Only the opening lines of the listing, through the one with "MatchClause false [0] None;", are to be retyped, each exactly as it stands.
--*--
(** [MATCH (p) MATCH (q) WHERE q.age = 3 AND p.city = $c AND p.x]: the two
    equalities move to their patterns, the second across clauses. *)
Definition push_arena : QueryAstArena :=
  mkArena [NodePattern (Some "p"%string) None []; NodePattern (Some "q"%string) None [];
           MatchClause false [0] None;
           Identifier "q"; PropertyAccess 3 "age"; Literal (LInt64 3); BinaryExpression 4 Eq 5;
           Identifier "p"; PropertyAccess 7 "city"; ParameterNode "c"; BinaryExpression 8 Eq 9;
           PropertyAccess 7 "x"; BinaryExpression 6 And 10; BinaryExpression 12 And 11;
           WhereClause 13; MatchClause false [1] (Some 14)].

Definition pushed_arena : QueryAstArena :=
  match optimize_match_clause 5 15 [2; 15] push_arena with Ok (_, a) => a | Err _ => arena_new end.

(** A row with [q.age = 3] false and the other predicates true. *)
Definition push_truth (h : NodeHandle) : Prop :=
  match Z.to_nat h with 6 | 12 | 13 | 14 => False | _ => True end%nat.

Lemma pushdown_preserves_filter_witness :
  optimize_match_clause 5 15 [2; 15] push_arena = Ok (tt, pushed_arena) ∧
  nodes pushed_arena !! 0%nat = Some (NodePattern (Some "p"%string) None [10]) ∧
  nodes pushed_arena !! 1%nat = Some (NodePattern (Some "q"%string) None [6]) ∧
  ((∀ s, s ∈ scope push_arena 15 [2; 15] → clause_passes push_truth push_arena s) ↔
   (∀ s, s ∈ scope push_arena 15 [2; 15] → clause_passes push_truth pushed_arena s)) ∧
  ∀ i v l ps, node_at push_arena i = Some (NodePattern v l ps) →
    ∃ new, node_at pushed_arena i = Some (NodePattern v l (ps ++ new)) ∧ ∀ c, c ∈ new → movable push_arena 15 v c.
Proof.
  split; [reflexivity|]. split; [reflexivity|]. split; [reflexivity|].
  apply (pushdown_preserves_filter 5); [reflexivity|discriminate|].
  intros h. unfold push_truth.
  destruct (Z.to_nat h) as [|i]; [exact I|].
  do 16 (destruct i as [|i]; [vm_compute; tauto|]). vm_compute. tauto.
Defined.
--*--
§ RESPONSE TO THIS EXERCISE:
(** [MATCH (p) MATCH (q) WHERE q.age = 3 AND p.city = $c AND p.x]: the two
    equalities move to their patterns, the second across clauses. *)
Definition push_arena : QueryAstArena :=
  mkArena [NodePattern (Some "p"%string) None []; NodePattern (Some "q"%string) None [];
           MatchClause false [0] None;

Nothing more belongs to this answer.